Le cobalt 60, substance radioactive dont une certaine quantité se trouvait dans un camion qui a été volé au Mexique, est utilisé pour le traitement du cancer mais peut également servir à la fabrication d'une "bombe sale".

Les rayons gamma émis par le cobalt 60, un isotope radioactif de l'élément métallique cobalt, permettent d'éliminer des tumeurs, mais lorsqu'il n'est pas manipulé correctement, le cobalt 60 peut causer des cancers, lorsqu'on le touche ou l'ingère ou lorsqu'on s'en est approché.

Outre la radiothérapie, le cobalt 60 est utilisé pour la stérilisation de produits de santé, l'irradiation de denrées alimentaires ou encore la mesure de l'épaisseur, de la densité ou d'autres propriétés importantes dans le processus industriel.

Il s'agit d'une des nombreuses substances radioactives utilisées dans les hôpitaux, les universités et les industries dans le monde entier, tout comme l'iridium 192, l?américium 241 -- que l'on trouve dans les détecteurs de fumée -- ou le césium 137.

A plusieurs reprises, de telles sources radioactives sont tombées dans de mauvaises mains, causant des maladies graves allant jusqu'au décès de certaines personnes exposées, comme au Brésil en 1987, en Turquie en 1999, en Thaïlande en 2000 ou en Inde en 2010.

Mais les autorités redoutent surtout que des groupes extrémistes ne mettent la main sur des éléments pouvant entrer dans la fabrication d'une "bombe sale", un engin comportant des explosifs conventionnels pour disperser sur une vaste zone des particules radioactives. Le cobalt 60 est particulièrement efficace pour ce type de bombe.

La fabrication d'une telle "bombe sale" est bien plus facile pour les terroristes qu'une bombe atomique, qui nécessite la fission nucléaire ou la combinaison de la fission et de la fusion avec de l'uranium hautement enrichi ou du plutonium.

Même si les dégâts causés par une "bombe sale" -- également appelée "dispositif de dispersion radiologique" (RDD) -- pourraient être bien moins importants qu'une bombe atomique, une telle explosion pourrait entraîner une panique généralisée.

Au cours des dernières années, les gouvernements ont renforcé leurs efforts pour réduire le stock d'uranium enrichi, notamment dans les anciennes république soviétiques, et pour réduire le risque pour les populations civiles de l'utilisation de la technologie nucléaire.

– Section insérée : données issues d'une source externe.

(** [store.save(update_fields=[...])] as a database transformer. *)
Definition mark (f : ShopifyStore -> ShopifyStore) (id : Id) (d : DB) : DB :=
  set_stores (Orm.update_where (fun s => store_id s =? id) f (stores d)) d.

(** ** Three lists of rows in step

    [R same rel3 a b fin]: [a] are the rows of a table during a first
    run, [fin] the rows when that run is over, [b] the rows during a
    second run started from [fin].  [pre key a fin]: [fin] has the rows
    of [a], in place, with their keys, and possibly more after them. *)

Section Rows.
Variable Row : Type.
Variable same : Row -> Row -> Prop.
Variable rel3 : Row -> Row -> Row -> Prop.
Variable key : Row -> Row -> Prop.

Inductive R : list Row -> list Row -> list Row -> Prop :=
| R_done b fin : Forall2 same b fin -> R [] b fin
| R_row x a y b z fin :
    rel3 x y z -> R a b fin -> R (x :: a) (y :: b) (z :: fin).

Inductive pre : list Row -> list Row -> Prop :=
| pre_nil fin : pre [] fin
| pre_row x a z fin : key x z -> pre a fin -> pre (x :: a) (z :: fin).
End Rows.

(** ** The four tables together *)

Definition DR (a b fin : DB) : Prop :=
  R same_p rel3_p (products a) (products b) (products fin)
  /\ R same_v rel3_v (variants a) (variants b) (variants fin)
  /\ R same_l rel3_l (locations a) (locations b) (locations fin)
  /\ R same_i rel3_i (levels a) (levels b) (levels fin).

Le président américain Barack Obama a présidé un sommet sur le sujet en 2010, qui a été suivi d'un deuxième sommet à Séoul l'année dernière. Un troisième est prévu en mars 2014 à La Haye.

"Cet incident (au Mexique) est un rappel sur le besoin de faire de la sécurité nucléaire et radioactive une priorité internationale", a estimé Michelle Cann, analyste à Partnership for Global Security.

"Renforcer la sécurité du transport pour les sources radioactives est un des thèmes qui seront abordés à La Haye en mars 2014", a-t-elle expliqué à l'AFP.